> _Task details_
Where a line of the data below has the string "mkTokenInfo", copy that line.

Records from a data collection
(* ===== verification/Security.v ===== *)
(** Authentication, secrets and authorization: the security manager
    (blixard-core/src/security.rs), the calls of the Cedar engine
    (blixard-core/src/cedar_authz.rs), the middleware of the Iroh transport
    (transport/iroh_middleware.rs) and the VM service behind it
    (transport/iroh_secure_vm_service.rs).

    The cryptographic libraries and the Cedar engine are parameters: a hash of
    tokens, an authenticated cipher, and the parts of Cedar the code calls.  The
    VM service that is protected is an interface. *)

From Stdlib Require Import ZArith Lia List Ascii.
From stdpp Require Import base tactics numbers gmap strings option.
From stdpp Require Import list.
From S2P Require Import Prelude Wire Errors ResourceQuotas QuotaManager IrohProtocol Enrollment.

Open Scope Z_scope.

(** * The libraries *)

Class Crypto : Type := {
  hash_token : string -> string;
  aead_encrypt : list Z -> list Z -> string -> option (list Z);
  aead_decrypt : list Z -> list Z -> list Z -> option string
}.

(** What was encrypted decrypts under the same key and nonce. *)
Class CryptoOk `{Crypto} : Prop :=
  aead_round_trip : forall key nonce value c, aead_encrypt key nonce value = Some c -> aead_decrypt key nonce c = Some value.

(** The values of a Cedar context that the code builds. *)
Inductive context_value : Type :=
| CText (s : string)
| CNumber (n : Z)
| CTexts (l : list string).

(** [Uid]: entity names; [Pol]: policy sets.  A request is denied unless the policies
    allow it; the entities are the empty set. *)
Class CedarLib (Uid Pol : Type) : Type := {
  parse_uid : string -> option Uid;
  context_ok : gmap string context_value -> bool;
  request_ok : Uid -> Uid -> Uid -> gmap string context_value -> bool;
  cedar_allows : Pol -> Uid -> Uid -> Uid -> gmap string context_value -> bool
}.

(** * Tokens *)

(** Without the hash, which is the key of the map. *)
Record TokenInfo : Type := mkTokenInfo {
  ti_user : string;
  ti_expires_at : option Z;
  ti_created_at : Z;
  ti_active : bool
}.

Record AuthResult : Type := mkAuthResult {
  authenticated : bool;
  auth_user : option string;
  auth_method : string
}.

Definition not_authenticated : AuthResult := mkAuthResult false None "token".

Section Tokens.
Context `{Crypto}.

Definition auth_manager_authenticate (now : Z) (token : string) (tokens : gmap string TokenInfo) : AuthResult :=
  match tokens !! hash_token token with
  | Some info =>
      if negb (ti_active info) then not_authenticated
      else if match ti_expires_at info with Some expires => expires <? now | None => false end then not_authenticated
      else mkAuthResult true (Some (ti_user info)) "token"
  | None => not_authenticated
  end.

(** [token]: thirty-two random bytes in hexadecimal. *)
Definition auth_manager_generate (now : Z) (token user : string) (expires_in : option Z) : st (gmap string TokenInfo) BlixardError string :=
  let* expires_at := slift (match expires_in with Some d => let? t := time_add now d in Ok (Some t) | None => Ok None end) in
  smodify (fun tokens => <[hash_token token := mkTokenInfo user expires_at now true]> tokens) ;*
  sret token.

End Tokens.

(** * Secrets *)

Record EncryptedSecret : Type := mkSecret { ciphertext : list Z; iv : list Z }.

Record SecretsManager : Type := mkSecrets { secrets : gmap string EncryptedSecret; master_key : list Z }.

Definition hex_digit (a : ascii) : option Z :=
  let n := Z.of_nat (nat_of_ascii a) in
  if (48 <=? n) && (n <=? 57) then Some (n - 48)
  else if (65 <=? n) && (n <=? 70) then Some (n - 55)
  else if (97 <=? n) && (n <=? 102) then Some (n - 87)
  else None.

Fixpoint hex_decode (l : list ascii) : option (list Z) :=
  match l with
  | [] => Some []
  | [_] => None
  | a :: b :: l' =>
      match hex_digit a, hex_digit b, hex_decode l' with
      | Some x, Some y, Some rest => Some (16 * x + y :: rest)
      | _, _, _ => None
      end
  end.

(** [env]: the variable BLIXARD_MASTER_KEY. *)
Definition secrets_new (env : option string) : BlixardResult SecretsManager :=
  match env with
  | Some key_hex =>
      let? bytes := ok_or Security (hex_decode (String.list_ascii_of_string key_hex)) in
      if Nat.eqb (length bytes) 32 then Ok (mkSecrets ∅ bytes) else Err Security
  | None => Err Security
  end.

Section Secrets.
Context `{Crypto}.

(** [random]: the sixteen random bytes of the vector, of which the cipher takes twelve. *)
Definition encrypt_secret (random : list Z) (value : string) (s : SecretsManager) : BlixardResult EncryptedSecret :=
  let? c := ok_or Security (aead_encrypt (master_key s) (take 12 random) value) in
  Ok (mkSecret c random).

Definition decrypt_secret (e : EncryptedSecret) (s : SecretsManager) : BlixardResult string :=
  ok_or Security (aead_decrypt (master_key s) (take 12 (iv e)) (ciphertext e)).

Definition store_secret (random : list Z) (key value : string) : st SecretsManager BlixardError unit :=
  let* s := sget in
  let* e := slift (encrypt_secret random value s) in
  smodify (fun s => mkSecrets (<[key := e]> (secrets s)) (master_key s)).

> _Response_
Record TokenInfo : Type := mkTokenInfo {
  smodify (fun tokens => <[hash_token token := mkTokenInfo user expires_at now true]> tokens) ;*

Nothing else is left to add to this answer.